Ben whipped off his cap and stood bareheaded, looking up into Ruth Warren’s face. Something friendly in her eyes made him say: “You look as if you liked boys, Black Lace Lady.”
“I do like boys, Ben,” said Miss Ruth; and from that moment she and Ben were friends.
Ben, while she spoke, had been pulling Alice by the hand. “Come on, Peggy,” he cried now.
But Alice hung back long enough to call out: “Ben always has names for people. Good-bye!” Then the twins ran off together, hand in hand.

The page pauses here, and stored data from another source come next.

(** Notes that leave what the record says of the leg's data alone. *)
Definition same_core (x y : ReplicaSyncRecord) : Prop :=
  (rr_uuid y, rr_state y, rr_since y, rr_active y, rr_reverted y, rr_hot y, rr_empty y, rr_copied y, rr_floor y, rr_must y) =
  (rr_uuid x, rr_state x, rr_since x, rr_active x, rr_reverted x, rr_hot x, rr_empty x, rr_copied x, rr_floor x, rr_must x).

Inductive prim (v u : string) (q : sync_request) (x : ReplicaSyncRecord) : ReplicaSyncRecord -> Prop :=
| p_note y : same_core x y -> prim v u q x y
| p_stale reason now : drops q u -> rr_state x = InSync -> prim v u q x (new_episode reason now x)
| p_demote reason now : drops q u -> rr_state x = Standby -> prim v u q x (demote reason now x)
| p_revert base head : q = QRevert u base head -> prim v u q x (reverted v base head x)
| p_copy src c : q = QCopySource u src -> prim v u q x (with_copied (rr_copied x ++ [c]) x)
| p_standby e now : q = QStandby u e now -> prim v u q x (to_standby e "caught up; chasing epochs" now x)
| p_flip e cut head now : q = QFlip u e cut head now ->
    prim v u q x (hot_rejoined e head now (to_standby e "hot rejoined at E_f via skip_rebuild; localizing the esnap chain" now x))
| p_admit e now : q = QInSync u e now -> prim v u q x (admitted e "admitted at reassembly after fenced final delta" now x)
| p_window e now : q = QIntent u e now -> rr_state x = Standby ->
    prim v u q x (with_hot_at (Some now) (with_hot (Some e)
      (with_reason (Some "hot-rejoin window opening (converged standby target)"%string) (with_since (Some now) (with_state Stale x)))))
| p_claim e now : q = QIntent u e now -> rr_state x = Stale -> prim v u q x (with_hot_at (Some now) (with_hot (Some e) x))
| p_unhot reason d now : q = QCleared u reason d now -> prim v u q x (with_hot_at None (with_hot None x))
| p_refuse reason now : q = QRefused u reason now -> prim v u q x (refused reason now x).

Lemma prim_uuid v u q x y : prim v u q x y -> rr_uuid y = rr_uuid x.
Proof.
  intros H; destruct H; try done.
  - by inversion H.
  - unfold to_standby. by destruct (bool_decide _).
  - unfold to_standby. by destruct (bool_decide _).
  - unfold admitted. repeat case_bool_decide; done.
Qed.
#[export] Hint Constructors prim : core.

At half-past five Elsa Danforth sat at a side-table in the dining-room bay-window eating her bread-and-milk supper out of a gold-lined silver porringer. The soft light from the great, glowing chandelier in the dining-room fell upon the beautiful flowering plants and upon the little black-gowned figure sitting there among them, all alone. Elsa had begged the maid to leave the shades up,—it grew dark early these short November days,—and she glanced out every now and then through the twilight at the Warren house with happy thoughts in her heart. She almost felt as if she had company, for the house was so near and Miss Ruth had been so kind that afternoon.
Mrs. Danforth, the tall, stately lady whom Elsa called “grandmother”—never “grandmamma”—dined at half-past six, for, notwithstanding the solitude of her life since her husband, Judge Danforth, had died and she had come to live in this suburban town of Berkeley, she chose to keep up the formal New York way of living. She had late breakfasts always, so that when Elsa was attending school, the only times the two saw one another for more than a few moments were at luncheon, in the evening after Mrs. Danforth’s dinner was over and before Elsa’s bedtime, and on Sunday.

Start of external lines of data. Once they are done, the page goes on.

(** ** The maintenance drain *)
Lemma drain_mark u deadline now r x : rep_get r u = Some x ->
  let r1 := (mark_stale u "maintenance drain (planned roll)" now r).2 in
  let r' := match rep_get r1 u with
            | Some x1 => if bool_decide (rr_maint x1 = Some deadline) then r1 else rep_upd u (with_maint (Some deadline)) r1
            | None => r1
            end in
  (exists y, rep_get r' u = Some y /\ rr_state y = Stale /\ rr_maint y = Some deadline) /\
  (forall u', u' <> u -> rep_get r' u' = rep_get r u') /\ u ∉ writer_uuids r'.
Proof.
  intros Hx r1 r'. destruct (rep_get r1 u) as [x1|] eqn:Hx1.
  2: { unfold r1 in Hx1. rewrite get_stale, String.eqb_refl, Hx in Hx1. done. }
  pose proof (stale_after _ _ _ _ _ Hx1) as Hs1. assert (forall u', u' <> u -> rep_get r1 u' = rep_get r u') as Ho.
  { intros u' Hne. unfold r1. rewrite get_stale. by destruct (String.eqb_spec u u'). }
  assert (u ∉ writer_uuids r1) as Hw by (unfold r1; rewrite mark_stale_writers; apply drop_writer_gone).
  unfold r'. case_bool_decide as Hm; [by eauto 10|]. split_and!; [| |done].
  - rewrite get_upd_same, Hx1 by done. eexists. split; [done|]. done.
  - intros u' Hne. rewrite get_upd by done. destruct (String.eqb_spec u u'); [done|]. by apply Ho.
Qed.

Lemma drain_cases parse u deadline now r :
  let r' := (drain_for_maintenance parse u deadline now r).2 in
  r' = r \/
  exists x, rep_get r u = Some x /\ rr_hot x = None /\
    (forall z, z ∈ vr_replicas r -> rr_uuid z <> u -> rr_state z = InSync /\ maint_drain_live parse now z = false) /\
    (rr_state x = InSync -> exists z, z ∈ vr_replicas r /\ rr_uuid z <> u /\ rr_state z = InSync) /\
    (exists y, rep_get r' u = Some y /\ rr_state y = Stale /\ rr_maint y = Some deadline) /\
    (forall u', u' <> u -> rep_get r' u' = rep_get r u') /\ u ∉ writer_uuids r'.
Proof.
  unfold drain_for_maintenance. destruct (rep_get r u) as [x|] eqn:Hx; [|by left]. case_bool_decide as Hh; [by left|].
  destruct (existsb _ _) eqn:Ho; [by left|]. destruct (bool_decide (rr_state x = InSync) && _) eqn:Hl; [by left|]. right. exists x.
  split; [done|]. split; [by destruct (rr_hot x); [destruct Hh; eauto|]|]. split; [|split].
  - intros z Hz Hne. rewrite <- not_true_iff_false, existsb_exists in Ho. destruct (negb (has_uuid u z)) eqn:Hu.
    2: { apply negb_false_iff, has_uuid_spec in Hu. done. }
    destruct (maint_drain_live parse now z) eqn:Hm; [destruct Ho; exists z; rewrite Hu, Hm; split; [by apply list_elem_of_In|done]|].
    split; [|done]. destruct (decide (rr_state z = InSync)) as [|Hs]; [done|]. destruct Ho. exists z. rewrite Hu, Hm.
    split; [by apply list_elem_of_In|]. by rewrite (bool_decide_eq_false_2 _ Hs).
  - intros Hs. rewrite bool_decide_eq_true_2 in Hl by done. apply negb_false_iff, existsb_exists in Hl as (z & Hz & Hb).
    apply andb_prop in Hb as [Hb1 Hb2%bool_decide_eq_true]. exists z. split; [by apply list_elem_of_In|]. split; [|done].
    intros E%has_uuid_spec. by rewrite E in Hb1.
  - destruct (drain_mark u deadline now r x Hx) as (H1 & H2 & H3). destruct (mark_stale _ _ _ _) as [c r1]. cbn [snd] in *.
    destruct (rep_get r1 u) as [x1|]; [|done]. by case_bool_decide.
Qed.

Elsa often felt very lonely, especially eating by herself. But she never complained; she never thought herself very large or important, and she was quite used to obeying her grandmother. Uncle Ned had said for her to do exactly as her grandmother wanted her to do; and if Uncle Ned had said this, it must be all right.

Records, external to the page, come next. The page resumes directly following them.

Lemma cut_recorded v e r : epochs_ok v r -> vr_epoch r = Some e -> existsb (fun x => String.eqb (ee_name x) e) (vr_epochs r) = true.
Proof.
  intros (_ & _ & Hc) He. rewrite He in Hc. destruct (last (vr_epochs r)) as [z|] eqn:Hl; [|done]. injection Hc as ->.
  apply existsb_exists. exists z. split; [|apply String.eqb_refl]. apply list_elem_of_In. by apply last_Some_elem_of.
Qed.

(** A number above every recorded one names no recorded epoch. *)
Lemma fresh_not_recorded v r n : latest_epoch_seq v r < n <= u64_max ->
  existsb (fun x => String.eqb (ee_name x) (epoch_name v n)) (vr_epochs r) = false.
Proof.
  intros Hn. apply not_true_iff_false. intros (x & Hx & He)%existsb_exists. apply String.eqb_eq in He.
  pose proof (latest_nonneg v r). assert (n <= latest_epoch_seq v r); [|lia].
  eapply latest_ge; [by apply list_elem_of_In|]. rewrite He. apply epoch_seq_name. unfold is_u64. lia.
Qed.

Lemma cut_ok v r e cut now : epochs_ok v r -> cut_fresh v r e -> epochs_ok v (apply_epoch_cut e cut now r).
Proof.
  intros Hr [He|(n & -> & Hn)].
  - destruct (cut_epochs e cut now r) as [E1 E2]. rewrite (cut_recorded v e r) in E2 by done. destruct Hr as (H1 & H2 & H3). unfold epochs_ok. by rewrite E1, E2, <- H3, He.
  - destruct (cut_epochs (epoch_name v n) cut now r) as [E1 E2]. rewrite fresh_not_recorded in E2 by done.
    destruct Hr as (H1 & H2 & H3). unfold epochs_ok. rewrite E1, E2, last_snoc. pose proof (latest_nonneg v r) as Hz.
    assert (is_u64 n) by (unfold is_u64; lia). split; [|split; [|done]].
    + apply Forall_app. split; [done|]. constructor; [by exists n|done].
    + apply StronglySorted_app_2; [|done|repeat constructor]. intros a b Ha ->%list_elem_of_singleton.
      rewrite Forall_forall in H1. destruct (H1 a Ha) as (m & Hm & Hma). exists m, n. simpl. rewrite Hma, !epoch_seq_name by done.
      split; [done|]. split; [done|]. assert (m <= latest_epoch_seq v r); [|lia]. eapply latest_ge; [done|].
      rewrite Hma. by apply epoch_seq_name.
Qed.

Lemma retire_epochs_ok v r names : epochs_ok v r -> epochs_ok v (retire_epochs v names r).2.
Proof.
  intros (H1 & H2 & H3). destruct (retire_epochs_spec v names r) as ((E1 & _) & E2 & Hg). unfold epochs_ok. rewrite E1, E2.
  split; [|split].
  - apply Forall_forall. intros x [_ Hx]%list_elem_of_filter. rewrite Forall_forall in H1. auto.
  - by apply StronglySorted_filter.
  - rewrite last_filter_kept; [done|]. intros z Hz Hin. rewrite Hz in H3. rewrite Forall_forall in Hg.
    by destruct (Hg _ Hin) as (_ & ? & _).
Qed.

“Who are the children in your Club, Elsa, beside Elizabeth White?” asked Mrs. Danforth that evening. She and Elsa were sitting in the luxurious library. The chairs were upholstered in dark green velvet, the books on the tables and in the bookcases had rich bindings. Out of the library opened a long drawing-room furnished in cream colour and gold, and having beautiful inlaid cabinets full of treasures.
Mrs. Danforth was a handsome woman, very erect, with a broad white forehead, gray hair, heavy dark eyebrows, and keen blue eyes. She was dressed in a corded black silk, richly trimmed with lace and jet.
Elsa looked up from her book and answered: “The other member of the Club is Alice, and maybe her brother Ben is coming sometimes, grandmother.”